Redox potentials of the oriented film of the wild-type,the E194Q-, E204Q- and D96N-mutated bacteriorhodopsins

The redox potentials of the oriented films of the wild-type, the E194Q-, E204Q- and D96N-mutated bacteriorhodopsins (bR), prepared by adsorbing purple membrane (PM) sheets or its mutant on a Pt electrode, have been examined. The redox potentials (V) of the wild-type bR were -470 mV for the 13-cis configuration of the retinal Shiff base in bR and -757 mV for the all-trans configuration in H(2)O, and -433 mV for the 13-cis configuration and -742 mV for the all-trans configuration in D(2)O. The solvent isotope effect (DeltaV=V(D(2)O)-V(H(2)O)), which shifts the redox potential to a higher value, originates from the cooperative rearrangements of the extensively hydrogen-bonded water molecules around the protonated C=N part in the retinal Schiff base.

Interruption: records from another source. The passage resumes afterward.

(* ===== verification/PetKVCrash.v ===== *)
(** * A shard whose process is killed (src/pet_kv/pet_kv.h, pet_kv.cc)

    [PetKV_restart] closes the store first.  Here the process dies: the index
    and the allocator are what the last stores left, and the blocks in the
    queue of the recycler are still allocated.  The constructor compares the
    number of keys with the number of blocks, so a store opens again only if no
    block is queued, leaked, or allocated for an update that was under way. *)

From stdpp Require Import base numbers list gmap.
From Stdlib Require Import ZArith Lia.
From S2P Require Import Prelude F14Chunk PetHashDict PetHashInv PetHashOps PetHashInsert PetHashSpec.
From S2P Require Import PetHashValid PetHashReload PetHashStores PetHashCrash ShmCommon MallocApi MemoryPool.
From S2P Require Import Epoch Recycle PetKV PetKVSpec PetKVProps.

Section Killed.
Import PetKV.
Context {M : Type} `{!MallocApi M} `{!MallocLaws M}.
Context (cfg : PetKVData.Config) (bits : Z) (Hcfg : config_bits cfg bits).
Implicit Types (kv : petkv M).

Notation kv_wf := (kv_wf cfg bits).
Notation contents := (contents cfg).

Lemma New_ok (m m1 : M) n ptr :
  m_wf m -> m_accepts m n -> m_New m n = Ret (m1, ptr) ->
  m_wf m1 /\ length (m_live m1) = S (length (m_live m)).
Proof.
  intros Hm Ha HN. destruct (m_New_law m n Hm Ha) as [(m' & p' & HN' & Hm' & HP & _)|HN'];
    rewrite HN in HN'; [|done]. injection HN' as <- _. by rewrite HP.
Qed.

Lemma blocks_count kv :
  kv_wf kv ->
  0 <= leaked kv /\
  Z.of_nat (length (m_live (shm_malloc_ kv))) =
    Z.of_nat (size (dmap kv)) + leaked kv + Z.of_nat (length (pending kv)).
Proof.
  intros Hkv. split; [|unfold leaked; lia].
  pose proof (NoDup_submseteq _ _ (kw_nodup _ _ _ Hkv) (kw_live _ _ _ Hkv)) as Hs.
  apply submseteq_length in Hs. rewrite length_app, length_fmap in Hs. unfold leaked, offsets in *.
  rewrite !length_fmap, length_map_to_list in Hs. lia.
Qed.

(** [C12] The process is killed between two operations: the store opens again,
    with the same contents, exactly if no block is leaked and none waits in the
    queue of the recycler; otherwise the constructor dies, on every start. *)
Theorem PetKV_killed kv capacity (m : M) :
  kv_wf kv -> contents kv !! kEmptyKey = None -> 0 <= capacity < 2 ^ 31 ->
  OverFallChunkNum capacity = Ret (PetHash.chunk_num_ (dict_ kv)) ->
  m_wf m -> m_live m = m_live (shm_malloc_ kv) -> m_bound m = m_bound (shm_malloc_ kv) ->
  let reopened := open cfg m (dict_ kv) true (memory_ kv) capacity (pre_known_value_size_ kv) in
  if bool_decide (leaked kv = 0 /\ pending kv = [])
  then exists kv2, reopened = Ret kv2 /\ kv_wf kv2 /\ contents kv2 = contents kv
  else reopened = Err CheckFailed.
Proof.
  intros Hkv Hno Hc HO Hm Hl Hb. cbn zeta. pose proof (kw_dict _ _ _ Hkv) as Hd.
  assert (Hno' : to_map (dict_ kv) !! kEmptyKey = None) by (rewrite contents_lookup in Hno; by apply fmap_None in Hno).
  destruct (open_wf cfg m (dict_ kv) (memory_ kv) capacity (pre_known_value_size_ kv) Hd Hno' Hc HO Hm)
    as (d' & Hd' & Hmap & ->). fold (dmap kv) in Hmap |- *.
  destruct (blocks_count kv Hkv) as [H0 Hn]. rewrite Hl, Hn. case_bool_decide as Hcase.
  - destruct Hcase as [Hlk Hp]. rewrite Hlk, Hp. cbn [length]. rewrite !Z.add_0_r, Z.eqb_refl.
    cbn [CHECK mbind outcome_bind]. eexists. split; [done|].
    apply (reopened_wf cfg bits kv d' m (shm_malloc_ kv)); try done.
    rewrite Hp. apply released_nil, (kw_mal _ _ _ Hkv).
  - rewrite (proj2 (Z.eqb_neq _ _)); [done|]. intros E. apply Hcase.
    assert (leaked kv = 0 /\ length (pending kv) = 0%nat) as [? ?%nil_length_inv] by lia. done.
Qed.

(** An index that the self check rejects is emptied. *)
Lemma open_rejected (m : M) (d : PetHash.dict Z) mem capacity pre ms :
  0 <= capacity < 2 ^ 31 -> MemorySize capacity true = Ret ms -> PetHash.Valid d ms = Ret false ->
  m_wf m -> m_live m <> [] -> open cfg m d true mem capacity pre = Err CheckFailed.
Proof.
  intros Hc HM HV Hm Hl. unfold open. rewrite u64_small, HM by lia. cbn [mbind outcome_bind].
  rewrite HV. cbn [mbind outcome_bind negb].
  destruct (Initialize_ok 0 capacity true capacity) as (d' & -> & _ & _ & Hs & _); [done|lia|].
  cbn [mbind outcome_bind]. unfold PetHash.Size. rewrite Hs, m_total_law by done.
  rewrite (proj2 (Z.eqb_neq _ _)); [done|]. destruct (m_live m); [done|]. cbn [length]. by rewrite u32_small by lia.
Qed.

(** The process is killed inside an Update of a new key: after the
    allocation of the block and before the last store of Insert, wherever that
    is, the files do not open again: the index has a key less than the
    allocator has blocks, or the self check has rejected and emptied it. *)
Theorem PetKV_killed_in_Update how kv key n (m1 m : M) ptr capacity mem :
  kv_wf kv -> 0 <= key < 2 ^ 64 -> contents kv !! key = None -> contents kv !! kEmptyKey = None ->
  PetHash.Full (dict_ kv) = false -> m_accepts (shm_malloc_ kv) n ->
  m_New (shm_malloc_ kv) n = Ret (m1, ptr) ->
  0 <= capacity < 2 ^ 31 -> OverFallChunkNum capacity = Ret (PetHash.chunk_num_ (dict_ kv)) ->
  m_wf m -> m_live m = m_live m1 ->
  exists l p, Stores.insert_stores how (dict_ kv) key (PetKVData.make cfg ptr) None true = Ret (l, p) /\
    forall executed, (executed < length l)%nat ->
      open cfg m (Stores.run (dict_ kv) (take executed l)) true mem capacity (pre_known_value_size_ kv) =
      Err CheckFailed.
Proof.
  intros Hkv Hk Hno Hem HF Hacc HN Hc HO Hm Hl. pose proof (kw_dict _ _ _ Hkv) as Hd.
  rewrite contents_lookup in Hno, Hem. apply fmap_None in Hno, Hem. unfold dmap in Hno, Hem.
  destruct (New_ok _ _ _ _ (kw_mal _ _ _ Hkv) Hacc HN) as [_ HP].
  destruct (int_MemorySize capacity _ Hc HO) as (ms & HM & _).
  destruct (insert_checks how (dict_ kv) key (PetKVData.make cfg ptr) true ms Hd Hk Hno HF)
    as (l & p & b & z & HI & _ & _ & Hq).
  { rewrite (dw_cap _ (dw_core _ _ Hd)), <- (MemorySize_same _ _ (dw_num _ (dw_core _ _ Hd)) HO). done. }
  exists l, p. split; [done|]. intros q Hlt. destruct (Hq q) as [H1 H2].
  destruct (decide (q <= b)%nat) as [Hqb|Hqb].
  - destruct (H1 Hqb) as [Hw Hmp _ Hnm _].
    destruct (open_wf cfg m (Stores.run (dict_ kv) (take q l)) mem capacity (pre_known_value_size_ kv) Hw)
      as (d' & _ & _ & ->); [by rewrite Hmp|done|by rewrite Hnm|done|].
    destruct (blocks_count kv Hkv) as [H0 Hn]. rewrite Hmp, Hl, HP. fold (dmap kv).
    by rewrite (proj2 (Z.eqb_neq _ _)) by lia.
  - eapply open_rejected; [done|exact HM|apply H2; lia|done|]. intros E. rewrite <- Hl, E in HP. done.
Qed.
End Killed.

(** ** The store of three keys *)

Section Store.
Import PetKV.

Lemma PetKV_killed_witness :
  leaked (store three) = 0 /\ pending (store three) = [] /\
  exists kv2, open config48 (shm_malloc_ (store three)) (dict_ (store three)) true (memory_ (store three)) 28 256
      = Ret kv2 /\ kv_wf config48 48 kv2 /\ contents config48 kv2 = contents config48 (store three).
Proof.
  destruct three_ok as (Hkv & Hl & Hc). assert (Hp : pending (store three) = []) by by_eval.
  split; [exact Hl|]. split; [exact Hp|].
  pose proof (PetKV_killed config48 48 (store three) 28 (shm_malloc_ (store three)) Hkv) as H.
  rewrite (bool_decide_eq_true_2 _ (conj Hl Hp)) in H.
  apply H; [rewrite Hc; by_eval|lia|by_eval|apply (kw_mal _ _ _ Hkv)|reflexivity|reflexivity].
Defined.

(** One update of a stored key is enough: its old block waits in the queue. *)
Theorem killed_after_overwrite :
  match Update config48 (store three) (Epoch.make 64) 2 (value_bytes 7) with
  | Ret (kv, _, b) =>
      b = true /\
      (let m := the_pool _ (shm_malloc_ kv) in
       p ← MemoryPool.open (MemoryPool.chunks_ m) (MemoryPool.meta_ m) true MemoryPool.kChunkSize [256];
       open config48 (PoolOf true p) (dict_ kv) true (memory_ kv) 28 256) = Err CheckFailed
  | Err _ => False
  end.
Proof. vm_compute. auto. Qed.

Definition three_malloc : pool_of true * Z :=
  match m_New (shm_malloc_ (store three)) 256 with Ret r => r | Err _ => (new_malloc, 0) end.

Lemma PetKV_killed_in_Update_witness :
  exists l p, Stores.insert_stores Whole (dict_ (store three)) 9 (PetKVData.make config48 three_malloc.2) None true
      = Ret (l, p) /\
    forall executed, (executed < length l)%nat ->
      open config48 three_malloc.1 (Stores.run (dict_ (store three)) (take executed l)) true ∅ 28 256 =
      Err CheckFailed.
Proof.
  destruct three_ok as (Hkv & _ & Hc).
  assert (HN : m_New (shm_malloc_ (store three)) 256 = Ret (three_malloc.1, three_malloc.2)) by by_eval.
  assert (Ha : m_accepts (shm_malloc_ (store three)) 256) by (apply (accepts_256 (store three) 0); by_eval).
  apply (PetKV_killed_in_Update config48 48 Whole (store three) 9 256 three_malloc.1 three_malloc.1 three_malloc.2 28 ∅
    Hkv); [lia|rewrite Hc; by_eval|rewrite Hc; by_eval|by_eval|exact Ha|exact HN|lia|by_eval| |reflexivity].
  exact (proj1 (New_ok _ _ _ _ (kw_mal _ _ _ Hkv) Ha HN)).
Defined.
End Store.
Definition RevokeRPCResource (w : allshards) (rpc_id : Z) : outcome allshards :=
  let ids := default [] (batchRpcId2RpcListMap_ w !! u64 rpc_id) in
  if (Z.to_nat (num_shards_ w) <=? length ids)%nat then
    Ret {| clients_ := revoke_loop (clients_ w) (take (Z.to_nat (num_shards_ w)) ids);
           batchRpcId2RpcListMap_ := delete (u64 rpc_id) (batchRpcId2RpcListMap_ w);
           batchRpcId2CbMap_ := delete (u64 rpc_id) (batchRpcId2CbMap_ w);
           num_shards_ := num_shards_ w; batchRpcIDAcc_ := batchRpcIDAcc_ w;
           partitioned_recv_buffer_ := partitioned_recv_buffer_ w |}
  else Err Undefined.
End AllShards.
End AllShards.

The redox potential of bR was much higher for the 13-cis configuration than that for the all-trans configuration. The redox potentials for the E194Q mutant in the extracellular region were -507 mV for the 13-cis configuration and -788 mV for the all-trans configuration; and for the E204Q mutant they were -491 mV for the 13-cis configuration and -769 mV for the all-trans configuration. Replacement of the Glu(194) or Glu(204) residues by Gln weakened the electron withdrawing interaction to the protonated C=N bond in the retinal Schiff base. The E204 residue is less linked with the hydrogen-bonded network of the proton release pathway compared with E194. The redox potentials of the D96N mutant in the cytoplasmic region were -471 mV for the 13-cis configuration and -760 mV for the all-trans configuration which were virtually the same as those of the wild-type bR, indicating that the D to N point mutation of the 96 residue had no influence on the interaction between the D96 residue and the C=N part in the Schiff base under the light-adapted condition. The results suggest that the redox potential of bR is closely correlated to the hydrogen-bonded network spanning from the retinal Schiff base to the extracellular surface of bR in the proton transfer pathway.